On the surface, verifying the state of Kubernetes manifests may seem like a trivial task. Even the Kubernetes CLI (kubectl) has the ability to verify resources before they are applied to a cluster. (This is the default functionality, though it can be disabled by specifying the --validate=false option). This can be achieved by using the --dry-run=client option when specifying the kubectl create or kubectl apply commands which will perform the validation without applying the resources to the cluster. However, one of the key challenges with using this approach is that a connection against a running Kubernetes cluster is required to obtain the schema for the set of resources being validated. This presents an issue when incorporating manifest verification into a CI process and requires managing connectivity and credentials against a running environment to perform the validation.
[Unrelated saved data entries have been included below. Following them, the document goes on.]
Definition vfs_register_driver (driver : Z) : M state Z :=
  if driver =? 0 then mret (- EINVAL) else
  x ← drv_load driver;
  if bool_decide (drv_name x = "") || (drv_mount_fn x =? 0) then mret (- EINVAL) else
  lock_drivers ;;
  '(_, found) ← find_driver (λ y, bool_decide (drv_name y = drv_name x));
  if negb (found =? 0) then unlock_drivers ;; mret (- EEXIST) else
  id ← gets next_vfs_driver_id;
  modify (put_next_id (u16 (id + 1))) ;;
  head ← gets vfs_driver_list_head;
  drv_store driver (λ x, mkDriver id (drv_name x) (drv_mount_fn x) head) ;;
  modify (put_driver_head driver) ;;
  unlock_drivers ;;
  mret id.

Definition vfs_unregister_driver (id : Z) : M state Z :=
  lock_drivers ;;
  '(prev, iter) ← find_driver (λ y, drv_id y =? id);
  if iter =? 0 then unlock_drivers ;; mret (- ENOENT) else
  x ← drv_load iter;
  (if prev =? 0 then modify (put_driver_head (drv_next x))
   else drv_store prev (λ y, mkDriver (drv_id y) (drv_name y) (drv_mount_fn y) (drv_next x))) ;;
  unlock_drivers ;;
  mret 0.

Definition vfs_find_driver_by_name (name : string) : M state Z :=
  lock_drivers ;;
  '(_, iter) ← find_driver (λ y, bool_decide (drv_name y = name));
  unlock_drivers ;;
  mret iter.
Definition vfs_find_driver_by_id (id : Z) : M state Z :=
  lock_drivers ;;
  '(_, iter) ← find_driver (λ y, drv_id y =? id);
  unlock_drivers ;;
  mret iter.

(** ** Vnodes *)

Definition vnode_create (root_vfs : Z) (path : string) (type : vnode_type_t) (data : Z) : M state Z :=
  vnode ← kalloc;
  if vnode =? 0 then mret 0 else
  path ← strdup path;
  ops ← kalloc;
  if ops =? 0 then mret 0 else
  modify (λ s, put_vnodes (<[vnode := mkVnode path type data 0 0 0 (Some 0) 0 root_vfs 1 SPINLOCK_INIT]> (vnodes s)) s) ;;
  mret vnode.

Definition vnode_ref (vnode : Z) : M state unit :=
  if vnode =? 0 then mret tt else
  lock_vnode vnode ;;
  vn_store vnode (λ x, set_refcount (u32 (refcount x + 1)) x) ;;
  unlock_vnode vnode.

Definition vnode_unref (vnode : Z) : M state unit :=
  if vnode =? 0 then mret tt else
  lock_vnode vnode ;;
  vn_store vnode (λ x, set_refcount (u32 (refcount x - 1)) x) ;;
  x ← vn_load vnode;
  if refcount x =? 0 then
    unlock_vnode vnode ;;
    modify (λ s, put_vnodes (delete vnode (vnodes s)) s)
  else unlock_vnode vnode.

(** ** Mounted file systems *)

Definition vfs_create_fs (driver fs_data : Z) : M state Z :=
  if driver =? 0 then mret 0 else
  vfs ← kalloc;
  if vfs =? 0 then mret 0 else
  ops ← kalloc;
  if ops =? 0 then mret 0 else
  modify (λ s, put_vfss (<[vfs := mkVfs driver 0 fs_data (Some 0) 0]> (vfss s)) s) ;;
  mret vfs.

Definition append_round (iter : Z) : M state (Z + Z) :=
  x ← fs_load iter; mret (if vfs_next x =? 0 then inr iter else inl (vfs_next x)).
Definition vfs_append (vfs : Z) : M state Z :=
  lock_list ;;
  head ← gets vfs_list_head;
  if head =? 0 then modify (put_list_head vfs) ;; unlock_list ;; mret EOK else
  fuel ← vfs_fuel;
  iter ← loop fuel append_round head;
  fs_store iter (set_vfs_next vfs) ;;
  unlock_list ;;
  mret EOK.

(** Whether the file system at [prefix] is a candidate for [path]. *)
Definition mount_matches (path prefix : string) : bool :=
  if strlen path <? strlen prefix then false
  else if bool_decide (prefix = "/") then starts_slash path
  else String.prefix prefix path &&
       match str_drop (String.length prefix) path with
       | Some EmptyString => true
       | Some rest => starts_slash rest
       | None => false
       end.
Definition resolve_round (path : string) (it : Z * (Z * Z)) : M state (Z * (Z * Z) + Z * Z) :=
  let '(v, (best_match, best_len)) := it in
  if v =? 0 then mret (inr (best_match, best_len)) else
  x ← fs_load v;
  if root_vnode x =? 0 then mret (inl (vfs_next x, (best_match, best_len))) else
  r ← vn_load (root_vnode x);
  match Vfs.path r with
  | None => mret (inl (vfs_next x, (best_match, best_len)))
  | Some prefix =>
      if mount_matches path prefix && (strlen prefix >? best_len)
      then mret (inl (vfs_next x, (v, strlen prefix)))
      else mret (inl (vfs_next x, (best_match, best_len)))
  end.
(** The result, the file system, and the buffer and text of [remaining_path]. *)
Definition vfs_resolve_mount (path : string) : M state (Z * Z * (Z * string)) :=
  lock_list ;;
  head ← gets vfs_list_head;
  fuel ← vfs_fuel;
  '(best_match, best_len) ← loop fuel (resolve_round path) (head, (0, 0));
  unlock_list ;;
  head ← gets vfs_list_head;
  match (if best_match =? 0
         then if bool_decide (path = "/") && negb (head =? 0) then Some (head, 1) else None
         else Some (best_match, best_len)) with
  | None => mret (- ENOENT, 0, (0, ""))
  | Some (best_match, best_len) =>
      match str_drop (Z.to_nat best_len) path with
      | None => fault
      | Some rem =>
          let rem := skip_slashes rem in
          buf ← strdup_buf rem;
          mret (EOK, best_match, (buf, rem))
      end
  end.

(** ** Looking up *)

(** What the recursive call of the lookup does: the path, the depth, and
    whether links are followed. *)
Definition lookup_fn := string → Z → bool → M state (Z * Z).

Definition vfs_follow_symlink (lookup : lookup_fn) (vnode depth : Z) : M state (Z * Z) :=
  if depth >=? MAX_SYMLINK_DEPTH then mret (- ELOOP, 0) else
  x ← vn_load vnode;
  if negb (bool_decide (vtype x = VNODE_LINK)) then mret (EOK, vnode) else
  match op_of (ops x) vop_readlink with
  | None => mret (- EINVAL, 0)
  | Some readlink =>
      '(ret, target) ← readlink vnode 512;
      if negb (ret =? EOK) then mret (ret, 0) else
      '(ret, target_vnode) ← lookup target (depth + 1) false;
      if negb (ret =? EOK) then mret (ret, 0) else
      mret (EOK, target_vnode)
  end.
Schemas are a key component to the verification process in Kubernetes, providing the structure along with the fields defined for each API resource. Schemas are not unique to Kubernetes alone. A number of tools in the Kubernetes ecosystem also use schemas. The Helm package manager, for example, provides the ability to leverage JSON schema validation to define the set of values that must be specified when invoking a chart. This optional feature lets the author specify a values.schema.json file at the root of their chart containing the set of required components and their structure. Because the extensibility of the Kubernetes ecosystem and the kubectl alone cannot easily validate resources at scale, we need to leverage another tool.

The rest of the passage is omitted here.